Urology is good for those who suffer from urologic diseases, e.g. If your peter is a-burnin' I bet you're glad of the existence of urology. Also, if you're a urologist, probably you make scads and scads of money treating burning peters.

In physics, one common problem starts out "assume a spherical horse".

This is like the joke about the elephant twins conjoined at the trunk, right? When one sneezes, the other one's head gets blown up real big?

I'm just a skeptible person. I prefer to be wooed by arguments, rather than bulldozed by them.


brenda m - Aug 23, 2005 12:30:28 pm PDT #589 of 10002
If you're going through hell/keep on going/don't slow down/keep your fear from showing/you might be gone/'fore the devil even knows you're there

I say that the existence of the Flying Spaghetti Monster is proved in my book, _The Existence of the Flying Spaghetti Monster_.

Although I suppose my case is hurt somewhat by the fact that I have not (yet) written such a book....

Maybe you have and maybe you haven't. I call it at 50-50.


erikaj - Aug 23, 2005 12:30:46 pm PDT #590 of 10002
Always Anti-fascist!

Not about everything...just, I guess I don't feel that I will be tapped on the shoulder, spiritually, any time soon. I still care about England and I've never seen it for myself. Witnessing a resurrection would be a privilege, I think, though.


tommyrot - Aug 23, 2005 12:31:15 pm PDT #591 of 10002
Sir, it's not an offence to let your cat eat your bacon. Okay? And we don't arrest cats, I'm very sorry.

Proctology is the specialization that amazes me.

"Hmmm, let's see, what do I want to look at every day for my entire professional career..."
I think it's a rather noble profession.

"I look at assholes, so others don't have to."


Daisy Jane - Aug 23, 2005 12:31:34 pm PDT #592 of 10002
"This bar smells like kerosene and stripper tears."

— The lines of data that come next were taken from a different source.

(* ===== verification/Index.v ===== *)
(** * SSTable index entries: [src/src/storage/index.rs]

    The codecs of [IndexEntry] and [SparseIndexEntry] and the index checksum.
    The lookups of the same source file are in [LegacyBlock]. *)

From S2P Require Import Prelude Bytes.

Module IndexEntry.
Record t : Type := mk { key : bytes; offset : Z }.

Definition encode (e : t) : bytes :=
  to_be 8 (len (key e)) ++ key e ++ to_be 8 (offset e).

Definition decode : reader t :=
  key_len ← read_u64_be;
  key ← read_vec key_len;
  offset ← read_u64_be;
  mret (mk key offset).
End IndexEntry.

Module SparseIndexEntry.
Record t : Type := mk {
  first_key : bytes;
  block_offset : Z;
  last_key : bytes;
  record_count : Z
}.

Definition encode (e : t) : bytes :=
  to_be 8 (len (first_key e)) ++ first_key e
  ++ to_be 8 (block_offset e)
  ++ to_be 8 (len (last_key e)) ++ last_key e
  ++ to_be 4 (record_count e).

Definition decode : reader t :=
  first_key_len ← read_u64_be;
  first_key ← read_vec first_key_len;
  block_offset ← read_u64_be;
  last_key_len ← read_u64_be;
  last_key ← read_vec last_key_len;
  record_count ← read_u32_be;
  mret (mk first_key block_offset last_key record_count).

(** The [AsyncRead] twin. *)
Definition async_decode : reader t :=
  first_key_len ← read_u64_be;
  first_key ← read_vec first_key_len;
  block_offset ← read_u64_be;
  last_key_len ← read_u64_be;
  last_key ← read_vec last_key_len;
  record_count ← read_u32_be;
  mret (mk first_key block_offset last_key record_count).
End SparseIndexEntry.
#[global] Arguments IndexEntry.encode : simpl never.
#[global] Arguments SparseIndexEntry.encode : simpl never.

#[export] Instance IndexEntry_eq_dec : EqDecision IndexEntry.t.
Proof. solve_decision. Defined.
#[export] Instance SparseIndexEntry_eq_dec : EqDecision SparseIndexEntry.t.
Proof. solve_decision. Defined.

Section index_checksum.
Context `{Crc32}.
Definition verify_index_checksum (data : bytes) (expected : Z) : res unit :=
  if crc32 data =? expected then Ok tt
  else Err (Corrupted "Index block checksum mismatch").

(** The sparse index section: the number of entries, then the entries. *)
Definition encode_index (es : list SparseIndexEntry.t) : bytes :=
  to_be 8 (len es) ++ concat (SparseIndexEntry.encode <$> es).
End index_checksum.

(** ** Round trips *)

Definition index_entry_ok (e : IndexEntry.t) : Prop :=
  len (IndexEntry.key e) <= isize_max ∧ is_u64 (IndexEntry.offset e).
Definition sparse_entry_ok (e : SparseIndexEntry.t) : Prop :=
  len (SparseIndexEntry.first_key e) <= isize_max ∧
  len (SparseIndexEntry.last_key e) <= isize_max ∧
  is_u64 (SparseIndexEntry.block_offset e) ∧ is_u32 (SparseIndexEntry.record_count e).

Lemma index_entry_run e rest :
  index_entry_ok e → IndexEntry.decode (IndexEntry.encode e ++ rest) = Ok (e, rest).
Proof.
  destruct e as [k o]. intros [Hk Ho]. simpl in *. unfold IndexEntry.decode, IndexEntry.encode. simpl.
  pose proof (len_nonneg k). run_reader. done.
Qed.
Lemma index_entry_inv bs e rest :
  IndexEntry.decode bs = Ok (e, rest) → bs = IndexEntry.encode e ++ rest ∧ index_entry_ok e.
Proof.
  unfold IndexEntry.decode, index_entry_ok, IndexEntry.encode. intros Hd. inv_reader. simpl.
  norm_app. done.
Qed.
Lemma sparse_entry_run e rest :
  sparse_entry_ok e → SparseIndexEntry.decode (SparseIndexEntry.encode e ++ rest) = Ok (e, rest).
Proof.
  destruct e as [f o l c]. intros (Hf & Hl & Ho & Hc). simpl in *.
  unfold SparseIndexEntry.decode, SparseIndexEntry.encode. simpl.
  pose proof (len_nonneg f). pose proof (len_nonneg l). run_reader. done.
Qed.
Lemma sparse_entry_inv bs e rest :
  SparseIndexEntry.decode bs = Ok (e, rest) →
  bs = SparseIndexEntry.encode e ++ rest ∧ sparse_entry_ok e.
Proof.
  unfold SparseIndexEntry.decode, sparse_entry_ok, SparseIndexEntry.encode. intros Hd.
  inv_reader. simpl. norm_app. done.
Qed.
Lemma sparse_entries_run es rest :
  Forall sparse_entry_ok es →
  read_many SparseIndexEntry.decode (length es) (concat (SparseIndexEntry.encode <$> es) ++ rest)
  = Ok (es, rest).
Proof.
  intros Hok. rewrite (read_many_run _ _ id), list_fmap_id; [done|].
  eapply Forall_impl; [exact Hok|]. intros e He r. by apply sparse_entry_run.
Qed.
Lemma sparse_entry_len e :
  len (SparseIndexEntry.encode e) =
  28 + len (SparseIndexEntry.first_key e) + len (SparseIndexEntry.last_key e).
Proof. unfold SparseIndexEntry.encode. autorewrite with len. lia. Qed.

(** Both index entry codecs are exact: an entry decodes from a stream
    precisely when the stream starts with its encoding and its fields fit
    their widths; the asynchronous decoder is the same function. *)
Theorem index_codecs_exact bs rest :
  (∀ e, IndexEntry.decode bs = Ok (e, rest) ↔
     index_entry_ok e ∧ bs = IndexEntry.encode e ++ rest) ∧
  (∀ e, SparseIndexEntry.decode bs = Ok (e, rest) ↔
     sparse_entry_ok e ∧ bs = SparseIndexEntry.encode e ++ rest) ∧
  SparseIndexEntry.async_decode bs = SparseIndexEntry.decode bs.
Proof.
  split_and!; [| |done]; intros e; split.
  - intros [-> ?]%index_entry_inv. done.
  - intros [? ->]. by apply index_entry_run.
  - intros [-> ?]%sparse_entry_inv. done.
  - intros [? ->]. by apply sparse_entry_run.
Qed.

I am in my new office! Working my butt off, but enjoying it.

I miss y'all though


Jessica - Aug 23, 2005 12:32:43 pm PDT #593 of 10002
And then Ortus came and said "It's Ortin' time" and they all Orted off into the sunset

In physics, one common problem starts out "assume a spherical horse" .

I always heard it with a spherical cow. Maybe because cows are funnier than horses.

(Actually, it reminds me of an economics joke I heard in college. In microeconomics class. It goes thusly:

An engineer, a chemist, and an economist are trapped on a desert island. One day, a trunk full of canned goods washes up on shore, and they each try to figure out a way to get the cans open.

The engineer designs a catapult system involving palm trees in order to physically break the cans open.

The chemist works with coconut juice and sand to devise a solution that will eat through the tops of the cans.

The economist says "Okay, first assume we have a can opener...")


brenda m - Aug 23, 2005 12:32:56 pm PDT #594 of 10002
If you're going through hell/keep on going/don't slow down/keep your fear from showing/you might be gone/'fore the devil even knows you're there

I still care about England and I've never seen it for myself.

Rosencrantz: What a shambles! We're just not getting anywhere! Not even England. And I don't believe in it anyway.
Guildenstern: In what?
Rosencrantz: England.
Guildenstern: Just a conspiracy of cartographers, you mean?


§ ita § - Aug 23, 2005 12:33:33 pm PDT #595 of 10002
Well not canonically, no, but this is transformative fiction.

I still care about England and I've never seen it for myself.

Maybe if you had seen it, you wouldn't care.


Jessica - Aug 23, 2005 12:33:42 pm PDT #596 of 10002
And then Ortus came and said "It's Ortin' time" and they all Orted off into the sunset

Oh, and I love philosophy. Just not when it's about proving the existance of God.


Nutty - Aug 23, 2005 12:34:14 pm PDT #597 of 10002
"Mister Spock is on his fanny, sir. Reports heavy damage."

No, no, no. Proctologists look at prostates, so that they may prescribe unbelieveably expensive radiation and/or medication treatments, and take a cut thereby. Unlike psychiatry, I bet there isn't much in the way of inherent fascination drawing those particular specialists.

Wait: ita will turn out to be a proctologist in her spare time, and say, "My dad died of anal prolapse, and that is what got me started in medicine, you unfeeling turd!!"